On March 30, 2016, we acquired all of the outstanding stock of Leonard-Meron Biosciences, Inc. by issuing shares of our common stock. We acquired identifiable intangible assets of $19,400,000 related to in-process research and development and recorded goodwill of $9,346,796 for the excess of the purchase consideration over the net assets acquired.
On September 11, 2020, we formed NoveCite, Inc., a Delaware corporation, of which we own 75% of the issued and outstanding capital stock.
On August 23, 2021, we formed Citius Acquisition Corp., or SpinCo, as a wholly-owned subsidiary in conjunction with the acquisition of LYMPHIR, but Citius Acquisition did not begin operations until April 2022, when Citius Pharma transferred to it the assets related to LYMPHIR, including the related license agreement with Eisai and the related asset purchase agreement with Dr. Reddy’s Laboratories SA, a subsidiary of Dr. Reddy’s. At this time, Citius Acquisition changed its name to Citius Oncology, Inc. In August 2024, as part of the Merger, the new publicly-traded company and majority-owned subsidiary of Citius Pharma was named Citius Oncology, Inc.

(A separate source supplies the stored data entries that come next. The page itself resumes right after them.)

Lemma port_rights_refine_witness :
  exists p', @right_exec_all DEVELOPMENT plain_externals 0x5000
    [MakeSend; CopySend; NoSendersRequest 0 0x6000; ReleaseSend; MakeSonce; ReleaseSend]
    (one_port fresh_port)
  = Done (tt, set_ks_trace [Call "mach_notify_no_senders" [0x6000; 1]]
                (with_port 0x5000 p' (one_port fresh_port))) /\
    ip_srights p' = 0 /\ ip_sorights p' = 1 /\ io_references p' = 2.
Proof.
  destruct (@port_rights_refine DEVELOPMENT plain_externals 0x5000 1
    [MakeSend; CopySend; NoSendersRequest 0 0x6000; ReleaseSend; MakeSonce; ReleaseSend]
    (one_port fresh_port) fresh_port (mk_rights 0 0 0 None) (mk_rights 0 1 1 None)
    [Call "mach_notify_no_senders" [0x6000; 1]]) as (p'&Hrun&Hh).
  - reflexivity.
  - reflexivity.
  - split; try reflexivity; simpl; try lia. intros n [=].
  - split; vm_compute; [intros [=]|reflexivity].
  - reflexivity.
  - exists p'. split; [exact Hrun|]. destruct Hh. simpl in *. lia.
Defined.
(* ===== verification/RequestProps.v ===== *)
(** * Request tables are finite maps

    The request table of a port refines a finite map from request indices to
    requests: allocation adds at an unused index, cancellation removes and
    hands the send-once right back, growth changes nothing; there is always
    room after a growth.  A growth to a size that is not the next one leaves
    the table as it was. *)

From S2P Require Import Prelude MachPort Prng OsRefcnt IpcTable IpcHash IpcState IpcSpace EntryFacts IpcEntry EntrySpec IpcPort IpcChain PortSpec IpcRequest.

(** ** Sizes *)
Section sizes.
Context `{RequestSizes}.

Lemma request_sizes_alen : alen ipc_table_requests = 64.
Proof.
  pose proof ipc_table_requests_ok as Hc. unfold requests_contract in Hc.
  rewrite !andb_true_iff in Hc. destruct Hc as [[[Hl _] _] _]. apply Z.eqb_eq in Hl. exact Hl.
Qed.
Lemma request_sizes_step i : 0 <= i -> i + 1 < 63 ->
  anth ipc_table_requests i < anth ipc_table_requests (i + 1).
Proof.
  pose proof ipc_table_requests_ok as Hc. unfold requests_contract in Hc.
  rewrite !andb_true_iff in Hc. destruct Hc as [[[_ Hi] _] _].
  apply (strictly_increasing_upto_spec _ _ Hi).
Qed.
Lemma request_sizes_last : anth ipc_table_requests 63 = 0.
Proof.
  pose proof ipc_table_requests_ok as Hc. unfold requests_contract in Hc.
  rewrite !andb_true_iff in Hc. destruct Hc as [_ Hz]. apply Z.eqb_eq in Hz. exact Hz.
Qed.
Lemma request_sizes_min i : 0 <= i < 63 -> i + 2 <= anth ipc_table_requests i.
Proof.
  intros [Hi Hlt]. revert Hlt. pattern i. apply natlike_ind; [| |done].
  - intros _. pose proof ipc_table_requests_ok as Hc. unfold requests_contract in Hc.
    rewrite !andb_true_iff in Hc. destruct Hc as [[_ Hz] _]. apply Z.leb_le in Hz. lia.
  - intros j Hj IH Hlt. pose proof (request_sizes_step j Hj). unfold Z.succ in *. lia.
Qed.
Lemma request_sizes_lt i j : 0 <= i < j -> j < 63 ->
  anth ipc_table_requests i < anth ipc_table_requests j.
Proof.
  intros [Hi Hij]. assert (i + 1 <= j) as Hle by lia. clear Hij. revert j Hle. apply (Zlt_lower_bound_ind (fun j => j < 63 -> _ < anth _ j) (i + 1)).
  - intros j IH Hj Hlt. destruct (decide (j = i + 1)) as [->|]; [by apply request_sizes_step|].
    specialize (IH (j - 1) ltac:(lia) ltac:(lia)).
    pose proof (request_sizes_step (j - 1) ltac:(lia)) as Hs. replace (j - 1 + 1) with j in Hs by lia.
    specialize (Hs Hlt). lia.
Qed.
End sizes.
(* ===== verification/IpcTransit.v ===== *)
(** * Receive rights in transit ([osfmk/ipc/ipc_port.c], [ipc_importance.c])

    Queueing a receive right in a message for another port: the check that the
    chain of destinations stays free of circles, and the transfer of the
    importance the right carries to the ports and the task down the chain. *)

From S2P Require Import Prelude MachPort Prng OsRefcnt IpcTable IpcHash IpcState IpcPort IpcChain IpcRequest IpcPortLife.

(** Conversion of [natural_t] to [int]. *)
Definition s32 (x : Z) : Z := if x <? 2 ^ 31 then x else x - 2 ^ 32.

Section operations.
Context `{KernelConfig} `{Externals} `{Concurrency}.

(** Every port along the chain tracks the assertions behind it. *)
Fixpoint transit_chain (fuel : nat) (dest base assertcnt : Z) : M kst unit :=
  match fuel with
  | O => fun _ => Diverges
  | S fuel =>
    let* _ := ipc_port_impcount_delta dest assertcnt base in
    if dest =? base then ret tt
    else
      let* d := get_port dest in
      require_ip_active d ;;*
      massert (ip_in_transit d) "ip_in_transit(dest)" ;;*
      massert (negb (ip_tempowner d)) "dest->ip_tempowner == 0" ;;*
      transit_chain fuel (ip_get_destination d) base assertcnt
  end.

(** The ports of a circle are unlocked, up to the one in limbo. *)
Fixpoint unlock_circle (fuel : nat) (base : Z) : M kst unit :=
  match fuel with
  | O => fun _ => Diverges
  | S fuel =>
    if base =? IP_NULL then ret tt
    else
      let* b := get_port base in
      require_ip_active b ;;*
      massert (ip_receiver_name b =? MACH_PORT_NULL) "base->ip_receiver_name == MACH_PORT_NULL" ;;*
      unlock_circle fuel (ip_get_destination b)
  end.

(** From limbo to transit; returns the assertions the port carries and the task
    they are held on. *)
Definition transit_port (port dest : Z) : M kst (Z * Z) :=
  let* p := get_port port in
  massert (ip_receiver_name p =? MACH_PORT_NULL) "port->ip_receiver_name == MACH_PORT_NULL" ;;*
  let p := set_ip_destination dest p in
  massert (ip_tempowner p) "port->ip_tempowner != 0" ;;*
  let release_imp_task := ip_get_imp_task p in
  let p := if negb (release_imp_task =? IIT_NULL) then set_ip_kobject IIT_NULL p else p in
  put_port port (set_ip_tempowner false p) ;;*
  ret (s32 (ip_impcount p), release_imp_task).

(** The task at the base that is to be boosted, with a reference. *)
Definition transit_boost (base assertcnt : Z) (imp_lock_held : bool) : M kst Z :=
  let* b := get_port base in
  massert (negb (ip_in_transit b)) "!ip_in_transit(base)" ;;*
  if ip_active b && (0 <? assertcnt) then
    massert imp_lock_held "imp_lock_held" ;;*
    let imp_task := base_imp_task b in
    when (ip_tempowner b && negb (imp_task =? IIT_NULL))
      (massert (ipc_importance_task_is_any_receiver_type imp_task)
         "ipc_importance_task_is_any_receiver_type(imp_task)") ;;*
    when (negb (imp_task =? IIT_NULL)) (emit "ipc_importance_task_reference" [imp_task]) ;;*
    ret imp_task
  else ret IIT_NULL.

(** It takes the assertions over from the task that held them. *)
Definition transit_transfer (imp_task release_imp_task assertcnt : Z) (imp_lock_held : bool)
    : M kst unit :=
  let transfer_assertions := negb (imp_task =? release_imp_task) in
  when (negb (imp_task =? IIT_NULL))
    (massert imp_lock_held "imp_lock_held" ;;*
     when transfer_assertions
       (emit "ipc_importance_task_hold_internal_assertion_locked" [imp_task; assertcnt])) ;;*
  when (negb (release_imp_task =? IIT_NULL))
    (massert imp_lock_held "imp_lock_held" ;;*
     when transfer_assertions
       (emit "ipc_importance_task_drop_internal_assertion_locked" [release_imp_task; assertcnt])).

(** [not_circular:] *)
Definition enter_transit (port dest base : Z) (took_base_ref imp_lock_held : bool) : M kst unit :=
  let* p := get_port port in
  require_ip_active p ;;*
  massert (ip_in_limbo p) "ip_in_limbo(port)" ;;*
  let* watchport_elem := ipc_port_clear_watchport_elem_internal port in
  let* d := get_port dest in
  when (ip_specialreply d && ip_sync_bootstrap_checkin d)
    (mod_port port (set_ip_sync_bootstrap_checkin true)) ;;*
  ip_reference dest ;;*
  let* (assertcnt, release_imp_task) := transit_port port dest in
  when (port_send_turnstile port)
    (emit "turnstile_prepare" [port] ;;* emit "turnstile_update_inheritor" [port; dest]) ;;*
  let* fuel := chain_fuel in
  transit_chain fuel dest base assertcnt ;;*
  let* imp_task := transit_boost base assertcnt imp_lock_held in
  when (port_send_turnstile port)
    (emit "turnstile_update_inheritor_complete" [port] ;;* emit "turnstile_complete" [port]) ;;*
  transit_transfer imp_task release_imp_task assertcnt imp_lock_held ;;*
  when took_base_ref (ip_release base) ;;*
  when (negb (imp_task =? IIT_NULL)) (emit "ipc_importance_task_release" [imp_task]) ;;*
  when (negb (release_imp_task =? IIT_NULL))
    (emit "ipc_importance_task_release" [release_imp_task]) ;;*
  when (negb (watchport_elem =? 0)) (emit "task_watchport_elem_deallocate" [watchport_elem]).

(** [got_dest] is the answer of [ip_mq_lock_try(dest)].  While no port is locked,
    other threads run. *)
Definition ipc_importance_check_circularity (got_dest : bool) (port dest : Z) : M kst bool :=
  massert (negb (port =? IP_NULL)) "port != IP_NULL" ;;*
  massert (negb (dest =? IP_NULL)) "dest != IP_NULL" ;;*
  if port =? dest then ret true
  else
    emit "ipc_port_send_turnstile_prepare" [dest] ;;*
    interfere ;;* (* ip_mq_lock(port) *)
    let* p := get_port port in
    let imp_lock_held := ip_impdonation p || (0 <? ip_impcount p) in
    let* d := get_port dest in
    if got_dest && negb (ip_in_transit d) then
      enter_transit port dest dest false imp_lock_held ;;* ret false
    else
      interfere ;;* (* ip_mq_unlock(port); ipc_port_multiple_lock() *)
      let* (base, took_base_ref) := ipc_port_destination_chain_lock dest in
      if port =? base then
        let* p := get_port port in
        require_ip_active p ;;*
        massert (ip_in_limbo p) "ip_in_limbo(port)" ;;*
        massert (negb took_base_ref) "!took_base_ref" ;;*
        let* fuel := chain_fuel in
        unlock_circle (S fuel) dest ;;*
        emit "ipc_port_send_turnstile_complete" [dest] ;;*
        ret true
      else
        enter_transit port dest base took_base_ref true ;;* ret false.

(** [IMPORTANCE_INHERITANCE] is configured in every kernel of [config/MASTER.*]. *)
Definition ipc_port_check_circularity (got_dest : bool) (port dest : Z) : M kst bool :=
  ipc_importance_check_circularity got_dest port dest.
End operations.
(* ===== verification/KobjectProps.v ===== *)
(** * The life of the send rights on a kernel object's port

    A kernel object that makes its port on first use gives one of its references to the port
    each time [ipc_kobject_make_send_lazy_alloc_port] says that it armed a notification, and
    takes one back at each no-senders notification.  The theorem of this file is that the two
    alternate, whatever is done with the rights. *)

From S2P Require Import Prelude MachPort KmsgQueue KmsgSpec Prng OsRefcnt IpcTable IpcHash IpcState IpcSpace EntryFacts IpcEntry EntrySpec IpcPort PortSpec IpcMqueue Samples IpcRequest RequestProps IpcPortLife DestroyProps IpcKobject.

(** ** The contract *)
Inductive kobject_op := LazyMake | CopyRight | ReleaseRight.
Record kobject_rights := mk_kobject_rights { kr_send : Z; kr_made : Z; kr_fired : Z }.

(** The new rights, the answers of the makers and the notifications; [None] where a client
    uses a right it does not have. *)
Definition kobject_step (a : Z) (s : kobject_rights) (op : kobject_op)
    : option (kobject_rights * list bool * list event) :=
  let '(mk_kobject_rights send made fired) := s in
  match op with
  | LazyMake => Some (mk_kobject_rights (send + 1) (made + 1) fired, [send =? 0], [])
  | CopyRight => if 0 <? send then Some (mk_kobject_rights (send + 1) made fired, [], []) else None
  | ReleaseRight =>
    if negb (0 <? send) then None
    else if send =? 1
         then Some (mk_kobject_rights 0 made (fired + 1), [], [Call "ipc_kobject_notify_no_senders" [a; made]])
         else Some (mk_kobject_rights (send - 1) made fired, [], [])
  end.
Fixpoint kobject_run (a : Z) (s : kobject_rights) (ops : list kobject_op)
    : option (kobject_rights * list bool * list event) :=
  match ops with
  | [] => Some (s, [], [])
  | op :: ops =>
    '(s, armed, evs) ← kobject_step a s op; '(s, armed', evs') ← kobject_run a s ops;
    Some (s, armed ++ armed', evs ++ evs')
  end.
Definition armed_count (l : list bool) : Z := Z.of_nat (length (filter (fun b : bool => b) l)).
Definition armed_now (s : kobject_rights) : Z := if 0 <? kr_send s then 1 else 0.
Definition copyin_copy_send (name index : Z) (deadok allow_imm_send : bool) (gf : option Z)
    : M kst copyin_result :=
  let* e := get_entry index in
  let bits := ie_bits e in
  if has bits MACH_PORT_TYPE_DEAD_NAME then copyin_copy_dead index IP_NULL deadok gf
  else if negb (has bits MACH_PORT_TYPE_SEND_RIGHTS)
  then ret (copyin_fail KERN_INVALID_RIGHT IP_NULL gf)
  else
    massert (0 <? IE_BITS_UREFS bits) "IE_BITS_UREFS(bits) > 0" ;;*
    let port := ie_object e in
    massert (negb (port =? IP_NULL)) "port != IP_NULL" ;;*
    let* died := ipc_right_check port name index IPC_OBJECT_COPYIN_FLAGS_NONE in
    if died then copyin_copy_dead index port deadok gf
    else
      let* p := get_port port in
      if negb (has bits MACH_PORT_TYPE_SEND) then
        massert (IE_BITS_TYPE bits =? MACH_PORT_TYPE_SEND_ONCE)
          "IE_BITS_TYPE(bits) == MACH_PORT_TYPE_SEND_ONCE" ;;*
        massert (0 <? ip_sorights p) "port->ip_sorights > 0" ;;*
        ret (copyin_fail KERN_INVALID_RIGHT IP_NULL gf)
      else if negb allow_imm_send && ip_immovable_send p then
        mach_port_guard_exception_immovable name port MPG_FLAGS_NONE ;;*
        ret (copyin_fail KERN_INVALID_CAPABILITY IP_NULL gf)
      else
        ipc_port_copy_send_locked port ;;*
        ret (copyin_ok port IP_NULL gf).

(** The last user reference of a send right moves; [None]: the right is
    pinned. *)
Definition copyin_move_last_send (name index port bits : Z) : M kst (option Z) :=
  let* space := get_space is_self in
  let* p := get_port port in
  massert (0 <? ip_srights p) "port->ip_srights > 0" ;;*
  if has bits MACH_PORT_TYPE_RECEIVE then
    massert (ip_receiver_name p =? name) "ip_get_receiver_name(port) == name" ;;*
    massert (ip_in_space p space) "ip_in_space(port, space)" ;;*
    massert (IE_BITS_TYPE bits =? MACH_PORT_TYPE_SEND_RECEIVE)
      "IE_BITS_TYPE(bits) == MACH_PORT_TYPE_SEND_RECEIVE" ;;*
    massert (negb (ip_pinned p)) "!ip_is_pinned(port)" ;;*
    mod_entry index (set_ie_bits (clear_send_bits bits)) ;;*
    ipc_entry_modified name ;;*
    ip_reference port ;;*
    ret (Some IP_NULL)
  else
    massert (IE_BITS_TYPE bits =? MACH_PORT_TYPE_SEND) "IE_BITS_TYPE(bits) == MACH_PORT_TYPE_SEND" ;;*
    if ip_pinned p then ret None
    else
      let* request := ipc_right_request_cancel_macro port name index in
      ipc_hash_delete port name ;;*
      ipc_entry_dealloc port name index ;;*
      ret (Some request).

In-process research and development of $19,400,000 represents the value of LMB’s leading drug candidate (Mino-Lok), which is an antibiotic solution used to treat catheter-related bloodstream infections and is expected to be amortized on a straight-line basis over a period of eight years commencing upon revenue generation. Goodwill of $9,346,796 represents the value of LMB’s industry relationships and its assembled workforce. Goodwill will not be amortized but will be tested at least annually for impairment. In-process research and development of $73,400,000 represents the value of our exclusive license for LYMPHIR (denileukin diftitox), a late-stage oncology immunotherapy for the treatment of CTCL, a rare form of non-Hodgkin lymphoma and is expected to be amortized on a straight-line basis over a period of twelve years commencing upon revenue generation within the first half of 2025.
Through December 31, 2024, we have devoted substantially all our efforts to product development, raising capital, building infrastructure through strategic alliances and coordinating activities relating to our proprietary products. We have not yet realized any revenues from our operations.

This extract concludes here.